*Work request*. Report all lines of the records that contain "newContext".

*Dataset excerpts*.
......
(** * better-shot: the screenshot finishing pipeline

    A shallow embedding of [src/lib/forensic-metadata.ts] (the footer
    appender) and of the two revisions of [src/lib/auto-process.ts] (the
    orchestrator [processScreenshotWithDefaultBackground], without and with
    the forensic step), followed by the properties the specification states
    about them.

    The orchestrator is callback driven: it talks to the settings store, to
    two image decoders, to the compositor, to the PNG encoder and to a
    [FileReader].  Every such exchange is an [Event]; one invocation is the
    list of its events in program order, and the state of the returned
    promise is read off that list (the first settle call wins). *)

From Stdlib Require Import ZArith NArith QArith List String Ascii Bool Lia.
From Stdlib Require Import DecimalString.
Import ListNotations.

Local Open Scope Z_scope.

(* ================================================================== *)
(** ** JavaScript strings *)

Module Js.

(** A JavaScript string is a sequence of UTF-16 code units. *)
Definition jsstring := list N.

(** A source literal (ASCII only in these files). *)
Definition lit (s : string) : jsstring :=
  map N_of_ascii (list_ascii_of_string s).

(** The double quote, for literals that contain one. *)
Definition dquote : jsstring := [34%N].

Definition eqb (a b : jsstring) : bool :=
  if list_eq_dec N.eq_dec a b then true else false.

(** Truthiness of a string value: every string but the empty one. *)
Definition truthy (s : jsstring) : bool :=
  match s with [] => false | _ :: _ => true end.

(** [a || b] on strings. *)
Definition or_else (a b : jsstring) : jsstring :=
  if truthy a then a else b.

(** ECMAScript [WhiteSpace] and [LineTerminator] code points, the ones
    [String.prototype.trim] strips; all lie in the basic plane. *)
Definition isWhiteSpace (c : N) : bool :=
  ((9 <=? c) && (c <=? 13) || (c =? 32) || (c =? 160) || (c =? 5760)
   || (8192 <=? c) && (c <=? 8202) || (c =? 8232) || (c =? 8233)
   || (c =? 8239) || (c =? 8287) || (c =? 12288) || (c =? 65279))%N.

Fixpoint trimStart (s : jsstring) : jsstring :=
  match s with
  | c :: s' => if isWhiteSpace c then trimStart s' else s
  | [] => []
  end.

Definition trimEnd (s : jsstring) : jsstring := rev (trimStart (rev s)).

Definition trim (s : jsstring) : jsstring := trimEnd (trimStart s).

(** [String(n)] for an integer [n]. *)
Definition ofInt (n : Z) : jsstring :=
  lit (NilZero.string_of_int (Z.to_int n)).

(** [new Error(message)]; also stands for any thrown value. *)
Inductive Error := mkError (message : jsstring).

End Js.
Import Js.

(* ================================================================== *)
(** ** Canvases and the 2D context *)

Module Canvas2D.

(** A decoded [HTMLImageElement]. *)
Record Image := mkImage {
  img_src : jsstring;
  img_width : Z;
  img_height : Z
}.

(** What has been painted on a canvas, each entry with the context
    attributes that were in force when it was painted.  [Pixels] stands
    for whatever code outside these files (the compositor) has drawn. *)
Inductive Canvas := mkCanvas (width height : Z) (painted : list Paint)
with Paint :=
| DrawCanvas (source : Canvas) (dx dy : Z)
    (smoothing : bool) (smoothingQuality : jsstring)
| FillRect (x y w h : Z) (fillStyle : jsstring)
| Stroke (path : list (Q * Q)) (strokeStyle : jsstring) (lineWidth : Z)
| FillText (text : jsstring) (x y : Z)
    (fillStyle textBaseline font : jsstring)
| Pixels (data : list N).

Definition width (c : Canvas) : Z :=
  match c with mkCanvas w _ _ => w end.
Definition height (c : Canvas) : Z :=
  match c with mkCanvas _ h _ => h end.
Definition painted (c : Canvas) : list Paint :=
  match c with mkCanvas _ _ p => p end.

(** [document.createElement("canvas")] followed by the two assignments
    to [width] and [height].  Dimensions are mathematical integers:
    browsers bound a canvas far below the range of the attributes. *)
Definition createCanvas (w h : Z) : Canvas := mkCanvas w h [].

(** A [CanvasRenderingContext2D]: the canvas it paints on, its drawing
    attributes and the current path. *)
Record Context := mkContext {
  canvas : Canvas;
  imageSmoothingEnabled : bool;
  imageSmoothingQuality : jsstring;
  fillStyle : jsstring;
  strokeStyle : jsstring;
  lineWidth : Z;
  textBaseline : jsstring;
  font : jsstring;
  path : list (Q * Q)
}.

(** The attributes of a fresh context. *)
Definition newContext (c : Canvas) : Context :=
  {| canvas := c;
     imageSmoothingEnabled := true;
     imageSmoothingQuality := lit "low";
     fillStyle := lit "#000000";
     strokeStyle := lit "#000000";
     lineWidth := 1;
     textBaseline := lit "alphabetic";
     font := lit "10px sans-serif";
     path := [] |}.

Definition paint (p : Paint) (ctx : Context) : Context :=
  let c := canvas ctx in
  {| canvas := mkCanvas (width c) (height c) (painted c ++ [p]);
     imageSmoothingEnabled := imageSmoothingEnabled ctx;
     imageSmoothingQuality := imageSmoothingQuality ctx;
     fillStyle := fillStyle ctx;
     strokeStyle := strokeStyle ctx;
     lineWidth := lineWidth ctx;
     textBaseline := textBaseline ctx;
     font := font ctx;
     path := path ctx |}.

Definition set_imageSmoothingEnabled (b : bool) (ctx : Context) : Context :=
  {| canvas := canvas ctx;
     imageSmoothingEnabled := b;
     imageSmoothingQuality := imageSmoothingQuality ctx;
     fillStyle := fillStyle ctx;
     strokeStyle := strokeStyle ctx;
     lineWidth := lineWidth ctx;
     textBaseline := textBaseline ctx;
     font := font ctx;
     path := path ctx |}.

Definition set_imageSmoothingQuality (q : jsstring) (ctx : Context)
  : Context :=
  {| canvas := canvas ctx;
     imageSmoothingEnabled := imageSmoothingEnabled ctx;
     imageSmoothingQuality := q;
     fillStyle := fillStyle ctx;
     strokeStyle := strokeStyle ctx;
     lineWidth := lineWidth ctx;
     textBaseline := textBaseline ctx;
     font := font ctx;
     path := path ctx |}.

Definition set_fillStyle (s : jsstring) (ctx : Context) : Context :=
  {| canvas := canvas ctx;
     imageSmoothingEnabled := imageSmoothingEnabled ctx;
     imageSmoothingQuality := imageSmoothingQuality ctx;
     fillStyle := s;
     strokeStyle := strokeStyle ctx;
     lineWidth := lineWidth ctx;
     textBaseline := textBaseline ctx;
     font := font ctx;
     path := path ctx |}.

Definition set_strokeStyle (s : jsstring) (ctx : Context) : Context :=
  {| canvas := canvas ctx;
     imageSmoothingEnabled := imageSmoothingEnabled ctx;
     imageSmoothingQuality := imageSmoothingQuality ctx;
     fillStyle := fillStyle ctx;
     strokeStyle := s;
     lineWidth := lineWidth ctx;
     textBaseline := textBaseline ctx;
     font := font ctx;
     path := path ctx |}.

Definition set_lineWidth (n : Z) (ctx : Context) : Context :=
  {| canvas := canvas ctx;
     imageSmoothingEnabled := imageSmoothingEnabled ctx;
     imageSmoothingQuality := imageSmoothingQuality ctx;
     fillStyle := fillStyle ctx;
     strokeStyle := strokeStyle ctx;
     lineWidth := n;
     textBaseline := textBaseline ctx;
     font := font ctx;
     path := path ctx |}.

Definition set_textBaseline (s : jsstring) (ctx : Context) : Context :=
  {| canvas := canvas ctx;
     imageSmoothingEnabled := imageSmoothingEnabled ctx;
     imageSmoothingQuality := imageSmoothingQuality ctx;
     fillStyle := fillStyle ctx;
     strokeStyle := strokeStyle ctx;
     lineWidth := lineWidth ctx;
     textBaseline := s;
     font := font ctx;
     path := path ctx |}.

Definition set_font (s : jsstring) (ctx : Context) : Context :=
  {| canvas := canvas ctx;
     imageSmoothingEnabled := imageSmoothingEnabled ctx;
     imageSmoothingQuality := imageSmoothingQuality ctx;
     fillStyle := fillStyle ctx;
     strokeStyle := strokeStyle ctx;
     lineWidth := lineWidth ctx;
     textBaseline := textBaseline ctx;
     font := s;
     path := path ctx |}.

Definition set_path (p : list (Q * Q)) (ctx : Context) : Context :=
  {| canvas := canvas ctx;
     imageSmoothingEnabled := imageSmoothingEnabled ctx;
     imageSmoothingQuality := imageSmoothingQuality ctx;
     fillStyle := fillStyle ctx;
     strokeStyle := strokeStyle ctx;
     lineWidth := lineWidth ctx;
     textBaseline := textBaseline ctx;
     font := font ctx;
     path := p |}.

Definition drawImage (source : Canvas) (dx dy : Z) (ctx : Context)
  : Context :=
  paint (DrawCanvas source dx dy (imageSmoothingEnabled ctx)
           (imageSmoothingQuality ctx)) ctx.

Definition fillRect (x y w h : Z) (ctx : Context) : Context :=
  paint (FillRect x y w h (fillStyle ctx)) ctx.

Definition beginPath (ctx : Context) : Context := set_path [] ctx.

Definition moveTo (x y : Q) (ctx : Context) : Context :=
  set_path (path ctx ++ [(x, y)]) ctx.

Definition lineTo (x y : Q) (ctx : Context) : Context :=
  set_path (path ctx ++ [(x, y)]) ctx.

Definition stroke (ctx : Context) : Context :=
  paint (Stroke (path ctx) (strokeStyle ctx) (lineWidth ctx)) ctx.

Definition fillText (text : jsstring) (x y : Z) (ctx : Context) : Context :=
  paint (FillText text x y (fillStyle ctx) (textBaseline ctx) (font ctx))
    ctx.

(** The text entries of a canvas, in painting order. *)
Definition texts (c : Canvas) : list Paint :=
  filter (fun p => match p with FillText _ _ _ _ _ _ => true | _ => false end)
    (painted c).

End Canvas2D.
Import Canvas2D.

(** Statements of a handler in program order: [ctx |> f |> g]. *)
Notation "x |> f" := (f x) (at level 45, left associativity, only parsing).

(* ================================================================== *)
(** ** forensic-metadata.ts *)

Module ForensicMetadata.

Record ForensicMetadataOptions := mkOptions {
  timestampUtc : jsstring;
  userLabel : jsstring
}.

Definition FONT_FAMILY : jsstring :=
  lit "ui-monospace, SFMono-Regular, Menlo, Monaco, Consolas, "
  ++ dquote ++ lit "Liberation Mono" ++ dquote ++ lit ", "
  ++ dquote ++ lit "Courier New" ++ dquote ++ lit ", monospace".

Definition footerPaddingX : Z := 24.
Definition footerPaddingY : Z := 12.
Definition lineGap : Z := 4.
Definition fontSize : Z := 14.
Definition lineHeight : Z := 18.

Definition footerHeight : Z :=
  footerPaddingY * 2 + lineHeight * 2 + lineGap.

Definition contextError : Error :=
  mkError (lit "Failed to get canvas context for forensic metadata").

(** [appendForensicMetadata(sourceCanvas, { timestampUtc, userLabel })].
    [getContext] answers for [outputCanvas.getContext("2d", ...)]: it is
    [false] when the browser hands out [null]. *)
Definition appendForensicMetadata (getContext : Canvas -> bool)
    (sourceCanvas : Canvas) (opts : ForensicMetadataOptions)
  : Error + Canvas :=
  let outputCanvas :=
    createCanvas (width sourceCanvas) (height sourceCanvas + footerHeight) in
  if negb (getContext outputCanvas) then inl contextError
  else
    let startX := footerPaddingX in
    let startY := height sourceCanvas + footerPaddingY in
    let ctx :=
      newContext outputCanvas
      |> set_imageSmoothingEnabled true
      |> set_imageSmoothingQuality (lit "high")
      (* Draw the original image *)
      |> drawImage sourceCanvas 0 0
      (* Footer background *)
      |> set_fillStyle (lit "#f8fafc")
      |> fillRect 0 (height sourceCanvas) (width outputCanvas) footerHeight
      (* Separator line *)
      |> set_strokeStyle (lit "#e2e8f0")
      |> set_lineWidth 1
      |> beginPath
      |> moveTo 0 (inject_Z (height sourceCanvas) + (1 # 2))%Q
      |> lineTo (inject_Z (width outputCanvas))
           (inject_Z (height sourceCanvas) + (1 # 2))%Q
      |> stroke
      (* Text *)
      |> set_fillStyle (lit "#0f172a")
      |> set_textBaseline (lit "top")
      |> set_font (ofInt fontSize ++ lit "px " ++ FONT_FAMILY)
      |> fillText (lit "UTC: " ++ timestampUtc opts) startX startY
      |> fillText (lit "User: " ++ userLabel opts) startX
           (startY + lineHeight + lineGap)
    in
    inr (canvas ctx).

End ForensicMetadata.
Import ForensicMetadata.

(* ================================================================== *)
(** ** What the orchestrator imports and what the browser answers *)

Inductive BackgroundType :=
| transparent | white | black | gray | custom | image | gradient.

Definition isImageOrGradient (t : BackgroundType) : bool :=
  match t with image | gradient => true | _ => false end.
......
*Response below*.
Definition newContext (c : Canvas) : Context :=
      newContext outputCanvas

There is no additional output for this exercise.